Two new pieces.

An essay by me on Brian Eno’s 1983 album Apollo: Atmospheres and Soundtracks, for the London Science Museum’s concert gala this week commemorating the 40th anniversary of the Apollo moon landing.

Also: an essay by me on Brian Eno and cooking for the inaugural issue of Loops, a cool new music journal to be published biyearly by Faber & Faber. (You’ll have to buy the lush, expansive print edition to read the full piece.)

2 thoughts on “Two new pieces.

  1. Richard Henderson

    I much enjoyed your notes for the Apollo performance and the Loops extract and look forward to reading your installment in Continuum’s 33 1/3 series. A note about the keyboard whose celestial timbres drift across Apollo’s moonscape: it was a Yamaha CS-80, a sizable resident of Dan Lanois’s Grant Avenue studio in Hamilton. The CS-80 was the most fully-featured iteration of Yamaha’s first wave of polyphonic synths, prior to developing their digital FM line of DX machines. The latter, both renowned and feared for its complex programming architecture (to which BE took like a duck to water), could be viewed all the same as slightly devolved when compared to the CS-80. Bulky, covered with primary colored plastic rocker switches and mechanical faders and prone to overheating, the CS-80 was no one’s idea of modernity come the early ’80s. Yet it possessed a number of features – notably polyphonic aftertouch – which did not migrate to subsequent machines. You are obviously someone who does their homework. As such, you doubtless already know that the CS-80 featured on BE’s Before And After Science and his previous record, your chronicle of which I’m dying to read. As Phil Collins noted of those sessions, he got to relax while “Eno was shitting himself, trying to figure out what to play next.” The CS-80’s tactile qualities, inviting intuitive response, surely helped to relieve that tension. Incidentally, Apollo’s CS-80 now lives in the home studio of one-time Eno collaborator Michael Brook, where it serves as a shelf for coffee cups.

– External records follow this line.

(* ===== verification/LinuxFilter.v ===== *)
(** [pcap-linux.c]: the installation of a filter in the kernel -
    [fix_program], [set_kernel_filter], [pcap_setfilter_linux_common]. *)
From S2P Require Import Prelude CString CFile Bpf BpfFilter BpfValidate PcapInt Savefile Pcap LinuxInt.

#[local] Open Scope Z_scope.
#[local] Open Scope c_scope.

(** ** [fix_offset] and [fix_program] *)

Definition insn_k (i : bpf_insn) (kk : Z) : bpf_insn := Insn (code i) (jt i) (jf i) (u32 kk).

(** [None] is the return of -1.  [p->k] is unsigned. *)
Definition fix_offset (p : bpf_insn) : option bpf_insn :=
  if SLL_HDR_LEN <=? k p then Some (insn_k p (k p - SLL_HDR_LEN))
  else if k p =? 0 then Some (insn_k p (SKF_AD_OFF + SKF_AD_PKTTYPE))
  else if k p =? 14 then Some (insn_k p (SKF_AD_OFF + SKF_AD_PROTOCOL))
  else if 0 <? i32 (k p) then None
  else Some p.

Definition fix_insn (is_cooked is_mmapped : bool) (p : bpf_insn) : option bpf_insn :=
  let cls := BPF_CLASS (code p) in
  if cls =? BPF_RET then
    Some (if negb is_mmapped && (BPF_MODE (code p) =? BPF_K) && negb (k p =? 0) then insn_k p 65535 else p)
  else if (cls =? BPF_LD) || (cls =? BPF_LDX) then
    let mode := BPF_MODE (code p) in
    if ((mode =? BPF_ABS) || (mode =? BPF_IND) || (mode =? BPF_MSH)) && is_cooked then fix_offset p else Some p
  else Some p.

(** The loop over the copy of the program. *)
Fixpoint fix_insns (is_cooked is_mmapped : bool) (f : program) : option program :=
  match f with
  | [] => Some []
  | p :: f =>
      match fix_insn is_cooked is_mmapped p with
      | None => None
      | Some p =>
          match fix_insns is_cooked is_mmapped f with
          | None => None
          | Some f => Some (p :: f)
          end
      end
  end.

Inductive fix_result := FixNomem | FixPunt | FixDone (f : program).

Definition fix_program (malloc_ok : Z -> bool) (h : linux) (f : program) (is_mmapped : bool) : fix_result :=
  if negb (malloc_ok (8 * lenZ f)) then FixNomem
  else match fix_insns (cooked (md h)) is_mmapped f with Some f => FixDone f | None => FixPunt end.

(** ** The socket

    The filter attached to the socket and the packets queued on it, and what
    the system calls return: [None], or [errno]. *)
Record socket (packet : Type) := Socket { attached : option program; queued : list packet }.
Arguments Socket {packet}.
Arguments attached {packet}.
Arguments queued {packet}.

Record calls := Calls {
  attach_total : option Z;     (* SO_ATTACH_FILTER of the total filter *)
  getfl_ok : bool;             (* F_GETFL *)
  setfl_ok : bool;             (* F_SETFL *)
  recv_errno : Z;              (* of the [recv] that ends the loop *)
  attach_filter : option Z;    (* SO_ATTACH_FILTER of the filter *)
  detach : option Z }.         (* SO_DETACH_FILTER *)

Definition total_fcode : program := [BPF_STMT (BPF_RET .| BPF_K) 0].

Section Install.
Context {packet : Type} (sys : calls).

Definition setsockopt_attach (r : option Z) (f : program) (s : socket packet) : socket packet :=
  match r with None => Socket (Some f) (queued s) | Some _ => s end.

Definition reset_kernel_filter (s : socket packet) : option Z * socket packet :=
  (detach sys, match detach sys with None => Socket None (queued s) | Some _ => s end).

(** The loop of [recv]s, while the total filter lets nothing in. *)
Definition drain (s : socket packet) : socket packet := Socket (attached s) [].

(** 0, -1 and [errno], or -2. *)
Inductive attach_result := Attached | AttachFailed (errno : Z) | DrainFailed (errno : Z).

Definition attach_new_filter (f : program) (total_filter_on : bool) (s : socket packet) : attach_result * socket packet :=
  let s := setsockopt_attach (attach_filter sys) f s in
  match attach_filter sys with
  | None => (Attached, s)
  | Some errno => (AttachFailed errno, if total_filter_on then (reset_kernel_filter s).2 else s)
  end.

Definition set_kernel_filter (f : program) (s : socket packet) : attach_result * socket packet :=
  match attach_total sys with
  | Some _ => attach_new_filter f false s
  | None =>
      let s := setsockopt_attach None total_fcode s in
      if getfl_ok sys && setfl_ok sys then
        let s := drain s in
        if negb (recv_errno sys =? EAGAIN) then (DrainFailed (recv_errno sys), (reset_kernel_filter s).2)
        else attach_new_filter f true s
      else attach_new_filter f true s
  end.

(** ** [pcap_setfilter_linux_common] *)

(** What is written to the standard error stream. *)
Inductive warning := FilterTooComplex | KernelFilterFailed (errno : Z).

Context (malloc_ok : Z -> bool).

(** From the call of [set_kernel_filter] on. *)
Definition install_kernel (h : linux) (fixed : option program) (w : list warning) (s : socket packet)
    : Z * linux * socket packet * list warning :=
  let '(r, s) := match fixed with
                 | Some f => let '(r, s) := set_kernel_filter f s in (Some r, s)
                 | None => (None, s)
                 end in
  let '(h, w) := match r with
                 | Some Attached => (with_use_bpf h 1, w)
                 | Some (AttachFailed errno) =>
                     (h, if (errno =? ENOPROTOOPT) || (errno =? EOPNOTSUPP) then w else (w ++ [KernelFilterFailed errno])%list)
                 | Some (DrainFailed _) | None => (h, w)
                 end in
  let s := if use_bpf (md h) =? 0 then (reset_kernel_filter s).2 else s in
  (match r with Some (DrainFailed _) => -1 | _ => 0 end, h, s, w).

Definition pcap_setfilter_linux_common (h : linux) (filter : option program) (is_mmapped : bool) (s : socket packet)
    : Z * linux * socket packet * list warning :=
  match filter with
  | None => (-1, h, s, [])
  | Some f =>
      match install_bpf_program malloc_ok (l_p h) f with
      | (Some _, p) => (-1, with_p h p, s, [])
      | (None, p) =>
          let h := with_use_bpf (with_p h p) 0 in
          if USHRT_MAX <? lenZ f then install_kernel h None [FilterTooComplex] s
          else
            match fix_program malloc_ok h f is_mmapped with
            | FixNomem => (-1, h, s, [])
            | FixPunt => install_kernel h None [] s
            | FixDone g => install_kernel h (Some g) [] s
            end
      end
  end.

Definition pcap_setfilter_linux (h : linux) (filter : option program) (s : socket packet)
    : Z * linux * socket packet * list warning := pcap_setfilter_linux_common h filter false s.
End Install.
(* ===== verification/LinuxIface.v ===== *)
(** [pcap-linux.c]: what is asked of an interface and of the system -
    [iface_get_id], [iface_bind], [enter_rfmon_mode_wext], [linux_if_drops] and
    the like - and the choice of a link-layer type. *)
From S2P Require Import Prelude CString CFile Bpf PcapInt Datalink GenConst Pcap LinuxInt LinuxSys.

#[local] Open Scope string_scope.
#[local] Open Scope Z_scope.
#[local] Open Scope c_scope.
#[local] Open Scope sys_scope.

(** ** Constants of the system's headers *)

Definition IFNAMSIZ : nat := 16.
Definition IFF_UP := 1.
Definition IFF_PROMISC := 0x100.
Definition IW_PRIV_TYPE_MASK := 0x7000.
Definition IW_PRIV_TYPE_INT := 0x4000.
Definition IW_PRIV_TYPE_CHAR := 0x2000.
Definition IW_PRIV_SIZE_FIXED := 0x0800.
Definition IW_PRIV_SIZE_MASK := 0x07ff.
Definition IW_MODE_MONITOR := 6.
Definition sizeof_iw_priv_args := 24.
Definition E2BIG := 7.
Definition ETHTOOL_GTSO := 0x1e.
Definition ETHTOOL_GUFO := 0x21.
Definition ETHTOOL_GGSO := 0x23.
Definition ETHTOOL_GFLAGS := 0x25.
Definition ETHTOOL_GGRO := 0x2b.
Definition ETH_FLAG_LRO := 0x8000.
Definition MUST_CLEAR_PROMISC := 1.
Definition MUST_CLEAR_RFMON := 2.

(** A name in a [struct ifreq], which need not end with a NUL, and in a
    [struct iwreq]. *)
Definition ifr_name (device : string) : string := String.substring 0 IFNAMSIZ device.
Definition iwr_name (device : string) : string := String.substring 0 (IFNAMSIZ - 1) device.

(** ** Questions about an interface *)

Definition iface_get_id (sock : Z) (device : string) : body Z Z :=
  r <- sys_call (Ioctl sock (SIOCGIFINDEX (ifr_name device))) ;;
  match r with
  | inl e => err "SIOCGIFINDEX: %s" [e] ;; leave (-1)
  | inr i => leave i
  end.

Definition iface_get_mtu (sock : Z) (device : string) : body Z Z :=
  r <- sys_call (Ioctl sock (SIOCGIFMTU (ifr_name device))) ;;
  match r with
  | inl e => err "SIOCGIFMTU: %s" [e] ;; leave (-1)
  | inr mtu => leave mtu
  end.

Definition iface_get_arptype (sock : Z) (device : string) : body Z Z :=
  r <- sys_call (Ioctl sock (SIOCGIFHWADDR (ifr_name device))) ;;
  match r with
  | inl e =>
      err "SIOCGIFHWADDR: %s" [e] ;;
      (if e =? ENODEV then leave PCAP_ERROR_NO_SUCH_DEVICE else leave PCAP_ERROR)
  | inr family => leave family
  end.

Definition iface_bind (sock ifindex : Z) : body Z Z :=
  r <- sys_call (Bind sock ifindex) ;;
  match r with
  | Some e => if e =? ENETDOWN then leave PCAP_ERROR_IFACE_NOT_UP else err "bind: %s" [e] ;; leave PCAP_ERROR
  | None =>
      r <- sys_call (Getsockopt sock SO_ERROR) ;;
      match r with
      | inl e => err "getsockopt: %s" [e] ;; leave 0
      | inr pending =>
          if pending =? ENETDOWN then leave PCAP_ERROR_IFACE_NOT_UP
          else if 0 <? pending then err "bind: %s" [pending] ;; leave 0
          else leave 1
      end
  end.

Definition iface_bind_old (sock : Z) (device : string) : body Z Z :=
  r <- sys_call (BindOld sock (String.substring 0 14 device)) ;;
  match r with
  | Some e => err "bind: %s" [e] ;; leave (-1)
  | None =>
      r <- sys_call (Getsockopt sock SO_ERROR) ;;
      match r with
      | inl e => err "getsockopt: %s" [e] ;; leave (-1)
      | inr pending => if 0 <? pending then err "bind: %s" [pending] ;; leave (-1) else leave 0
      end
  end.

(** [eval.data] is unsigned, the result an [int]. *)
Definition iface_ethtool_ioctl (cmd : Z) (cmdname : string) : body Z Z :=
  h <- get id ;;
  r <- sys_call (Ioctl (fd h) (SIOCETHTOOL (ifr_name (opt_source (lopt h))) cmd)) ;;
  match r with
  | inl e =>
      if (e =? EOPNOTSUPP) || (e =? EINVAL) then leave 0
      else err ("%s: SIOETHTOOL(" +:+ cmdname +:+ ") ioctl failed: %s") [e] ;; leave (-1)
  | inr data => leave (i32 data)
  end.

Definition iface_get_offload : body Z Z :=
  ret <- run (iface_ethtool_ioctl ETHTOOL_GTSO "ETHTOOL_GTSO") ;;
  if ret =? -1 then leave (-1) else if negb (ret =? 0) then leave 1 else
  ret <- run (iface_ethtool_ioctl ETHTOOL_GUFO "ETHTOOL_GUFO") ;;
  if ret =? -1 then leave (-1) else if negb (ret =? 0) then leave 1 else
  ret <- run (iface_ethtool_ioctl ETHTOOL_GGSO "ETHTOOL_GGSO") ;;
  if ret =? -1 then leave (-1) else if negb (ret =? 0) then leave 1 else
  ret <- run (iface_ethtool_ioctl ETHTOOL_GFLAGS "ETHTOOL_GFLAGS") ;;
  if ret =? -1 then leave (-1) else if negb (ret .& ETH_FLAG_LRO =? 0) then leave 1 else
  ret <- run (iface_ethtool_ioctl ETHTOOL_GGRO "ETHTOOL_GGRO") ;;
  if ret =? -1 then leave (-1) else if negb (ret =? 0) then leave 1 else leave 0.

(** ** [linux_if_drops] *)

(** [strtol] in base 10, for a 64-bit [long]. *)
Fixpoint digits_val (acc : Z) (s : string) : Z :=
  match s with
  | String c s' => let d := Z.of_nat (nat_of_ascii c) - 48 in
                   if (0 <=? d) && (d <=? 9) then digits_val (10 * acc + d) s' else acc
  | EmptyString => acc
  end.
Fixpoint skip_white (s : string) : string :=
  match s with
  | String c s' => let n := nat_of_ascii c in if (n =? 32)%nat || ((9 <=? n)%nat && (n <=? 13)%nat) then skip_white s' else s
  | EmptyString => s
  end.
Definition strtol10 (s : string) : Z :=
  let clamp z := Z.max (- 2 ^ 63) (Z.min z (2 ^ 63 - 1)) in
  match skip_white s with
  | String "-" s => clamp (- digits_val 0 s)
  | String "+" s => clamp (digits_val 0 s)
  | s => clamp (digits_val 0 s)
  end.

(** The two inner loops, each of which also takes the character that ends it,
    and the last loop, which does not. *)
Fixpoint past_spaces (s : string) : string :=
  match s with String " " s => past_spaces s | String _ s => s | EmptyString => s end.
Fixpoint past_word (s : string) : string :=
  match s with String " " s => s | String _ s => past_word s | EmptyString => s end.
Fixpoint drop_spaces (s : string) : string :=
  match s with String " " s => drop_spaces s | _ => s end.
Fixpoint skip_columns (n : nat) (s : string) : string :=
  match n, s with
  | S n, String _ _ => skip_columns n (past_word (past_spaces s))
  | _, _ => s
  end.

    With all due admiration,
    Richard Henderson (author of another forthcoming 33 1/3 title, Song Cycle)

  2. mike

    can’t wait to read these two pieces and even more i can’t wait to see your take on ANOTHER GREEN WORLD… i think music for airports would be my desert island disk – maybe the bang on a can version… as an amateur visual artist, i try to achieve some of the goals of ambient music in my work with generative art using processing.